I am particularly interested in leveraging community- and stakeholder-engaged research methods to improve access to evidence-based mental health interventions. I am also interested in examining how global health methods and approaches can be used to address mental health disparities in low-resourced settings in the United States.
What’s the story behind why you’re doing what you’re doing?
As someone from a rural community in North Carolina, I saw many of the effects of social and health inequities first hand. I was also privileged to have access to transformative education and opportunities to investigate innovative approaches to improve health equity around the globe. I am committed to using that privilege to improve the health and welfare of communities around the world, including rural communities like my own.
Tell us about a project you are currently working on that you are excited about.
My dissertation works alongside counselors and supervisors in Western Kenya to understand how mobile phones can be leveraged as a low-tech solution to address the mental health treatment gap. Together, we are working to understand how mobile phones are currently being used to supervise and support counselors, determine the acceptability and feasibility of that approach, and collaboratively generate solutions to improve the use of mobile phone supervision. I hope to generate knowledge that can be applied broadly, moving beyond one specific context to understand the potential of low-tech tools and the importance of end-user engagement around the globe.
For people unfamiliar with your research area, what is one piece of information you think is important for them to know?
There are tremendous lags in getting effective, evidence-based mental health treatments in settings where most people can access them. Despite increased attention to implementing these treatment strategies, communities and other stakeholders are often not engaged in implementation efforts. Increasing engagement with these folks is important not only for health and research equity but also to increase the likelihood that interventions are implemented successfully and sustained.
Who is a researcher you admire and why?
I admire Dr. Ana Baumann’s work because I feel that she brings a deep thoughtfulness to her work reducing racial and ethnic disparities in access and utilization of services to treatment and quality of care. She aims to work alongside communities and prioritizes equitable research.
How do you think HPRS will complement your doctoral training?
I feel HPRS will complement my doctoral training by providing training and guidance in health policy. I think policy is an important and often under-considered tool for increasing access to high-quality mental healthcare. As researchers, we are not typically trained to consider the role of policy in shaping mental healthcare or how to engage with policymakers to create evidence-informed policy.
What part(s) of HPRS excite you the most?
I am most excited about connecting with other like-minded scholars who can push my thinking and growth.

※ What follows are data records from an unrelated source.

(** Decomposes a [keeps_header] goal along the monad. *)
Ltac header :=
  repeat (cbv beta iota zeta;
    first
      [ solve [eauto with header]
      | match goal with
        | |- keeps_header (bind _ _) => apply keeps_bind; [|intros ?]
        | |- keeps_header (match ?x with _ => _ end) => destruct x
        | |- keeps_header (add _ _) => apply keeps_unwrap
        | |- keeps_header (sub _ _) => apply keeps_unwrap
        | |- keeps_header (mul _ _) => apply keeps_unwrap
        | |- keeps_header (neg_i64 _) => apply keeps_unwrap
        | |- keeps_header (add_i64 _ _) => apply keeps_unwrap
        end ]).

Section chain.
Context {bp : BuildProfile} `{Ledger.Ledger T} `{Digests}.

Lemma keeps_lock_of base quote r : keeps_header (T := T) (lock_of base quote r).
Proof. unfold lock_of. header. Qed.

Lemma keeps_refund r t : keeps_header (T := T) (buyer_refund_of r t).
Proof. unfold buyer_refund_of. header. Qed.

Lemma keeps_version l u a i m : keeps_header (T := T) (get_and_add_version l u a i m).
Proof. unfold get_and_add_version. header. Qed.

Lemma keeps_output_trade r base quote out l t v b :
  keeps_header (T := T) (output_trade r base quote out l t v b).
Proof.
  pose proof keeps_version. pose proof keeps_refund. unfold output_trade. header.
Qed.

Lemma keeps_output_trades r base quote out l ts v f c b :
  keeps_header (T := T) (output_trades r base quote out l ts v f c b).
Proof.
  revert v f c b. induction ts as [|t ts IH]; intros v f c b; cbn [output_trades]; [header|].
  pose proof (keeps_output_trade r base quote out l t). header.
Qed.
End chain.

Section chain_output.
Context {bp : BuildProfile} `{Ledger.Ledger T} `{Digests}.

Lemma keeps_outcome {A} (m : M (T * Core) OrderError A) st (Q : A -> T * Core -> Prop)
    (X : OrderError -> T * Core -> Prop) :
  keeps_header m -> (forall a s, header s.2 = header st.2 -> Q a s) ->
  (forall e s, header s.2 = header st.2 -> X e s) -> outcome (m st) Q X.
Proof.
  intros Hm HQ HX. specialize (Hm st). destruct (m st) as [a s|e s|]; simpl in *; [| |done]; auto.
Qed.

(** Two builders of the same bundle. *)
Definition same_bundle (b b' : EngineOutputBuilder) : Prop :=
  b_seq b' = b_seq b /\ b_prev_hash b' = b_prev_hash b.

Lemma output_trade_bundle r base quote out l t v b st :
  outcome (output_trade r base quote out l t v b st)
    (fun (x : MatchExecData * gmap (Z * Z) Z * EngineOutputBuilder) _ => same_bundle b x.2) (fun _ _ => True).
Proof.
  unfold output_trade. repeat (cbv beta iota zeta;
    match goal with
    | |- outcome (bind _ _ _) _ _ => apply outcome_bind
    | |- outcome (get_and_add_version ?l ?u ?a ?i ?m ?s) _ _ =>
        destruct (get_and_add_version l u a i m s) as [[? ?]|? ?|]; simpl; [|done..]
    | |- outcome (buyer_refund_of ?r ?t ?s) _ _ =>
        destruct (buyer_refund_of r t s) as [?|? ?|]; simpl; [|done..]
    | |- outcome (mul _ _ _) _ _ => apply outcome_unwrap; intros ? _
    | |- outcome (add _ _ _) _ _ => apply outcome_unwrap; intros ? _
    | |- outcome (neg_i64 _ _) _ _ => apply outcome_unwrap; intros ? _
    | |- outcome (add_i64 _ _ _) _ _ => apply outcome_unwrap; intros ? _
    | |- outcome ((if ?x then _ else _) _) _ _ => destruct x
    | |- outcome (ret _ _) _ _ => simpl
    end); done.
Qed.

Lemma output_trades_bundle r base quote out l ts v f c b st :
  outcome (output_trades r base quote out l ts v f c b st)
    (fun (x : list MatchExecData * Z * Z * EngineOutputBuilder) _ => same_bundle b x.2) (fun _ _ => True).
Proof.
  revert v f c b st. induction ts as [|t ts IH]; intros v f c b st; cbn [output_trades]; [done|].
  do 3 (apply outcome_bind, outcome_unwrap; intros ? _).
  apply outcome_bind. eapply outcome_mono; [apply output_trade_bundle| |done].
  intros [[d v'] b'] s' Hb. apply outcome_bind.
  eapply outcome_mono; [apply IH| |done]. intros [[[ds f'] c'] b''] s'' Hb'. simpl in *.
  unfold same_bundle in *. destruct Hb, Hb'. split; congruence.
Qed.

Lemma finish_output_outcome b st :
  outcome (finish_output b st)
    (fun o (s : T * Core) => verify o = true /\ out_seq o = b_seq b /\ prev_hash o = b_prev_hash b /\
                header s.2 = (output_seq st.2, hash o))
    (fun _ _ => False).
Proof.
  unfold finish_output. apply outcome_bind, outcome_unwrap. intros o Ho.
  apply build_verifies in Ho as (? & ? & ? & _). by split_and!.
Qed.

(** What every exit of [process_order_with_output] does to the chain header
    [(n, h)] of the engine: the sequence number advances; the hash becomes that
    of the bundle when there is one, and stays when there is none. *)
Definition linked (n h : Z) (r : res (T * Core) OrderError (Z * EngineOutput)) : Prop :=
  outcome r
    (fun x (s : T * Core) => verify x.2 = true /\ out_seq x.2 = n /\ prev_hash x.2 = h /\
                header s.2 = (n, hash x.2))
    (fun _ (s : T * Core) => header s.2 = (n, h)).

Lemma reject_output_linked r cid reason b st :
  header st.2 = (b_seq b, b_prev_hash b) ->
  linked (b_seq b) (b_prev_hash b) (reject_output r cid reason b st).
Proof.
  intros Hst. unfold reject_output, linked. apply outcome_bind.
  apply keeps_outcome; [apply keeps_try_apply| |by intros e s ->].
  intros a s Hs. rewrite Hst in Hs. apply outcome_bind.
  eapply outcome_mono; [apply finish_output_outcome| |done].
  intros o s' (Hv & Hn & Hp & Hh). simpl in *. injection Hs as Hs1 Hs2. rewrite Hs1 in Hh. by split_and!.
Qed.

Lemma bump_output_seq_eq st n :
  op_add (output_seq st.2) 1 = Some n ->
  bump_output_seq (T := T) st = Ok n (st.1, set_output_seq n st.2).
Proof. intros Hn. unfold bump_output_seq, bind, get, add. by rewrite Hn. Qed.

(** Runs the next step of a goal [outcome (bind m k st) Q X] that keeps the
    header. *)
Ltac keep_step lem :=
  apply outcome_bind; apply keeps_outcome;
    [solve [apply lem; auto with header | eauto with header]|intros ? ? ?|by intros ? ? ->].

In the RWJF HPRS program we will work with you to help you think further about using your research to develop policy. If you could use your research to change any policy, what policy would it be?
I am interested in changing mental health provider licensing policy. I think universal licensing can be a powerful tool to increase access to care while also ensuring high-quality care is being provided.
Here’s a fun question to wrap things up. If you had a talk show, who would your first three guests be?
Easy. My first three talk show guests would be Britney Spears, Anthony Fauci, and Stacey Abrams. Each representing a different big part of my interests and values.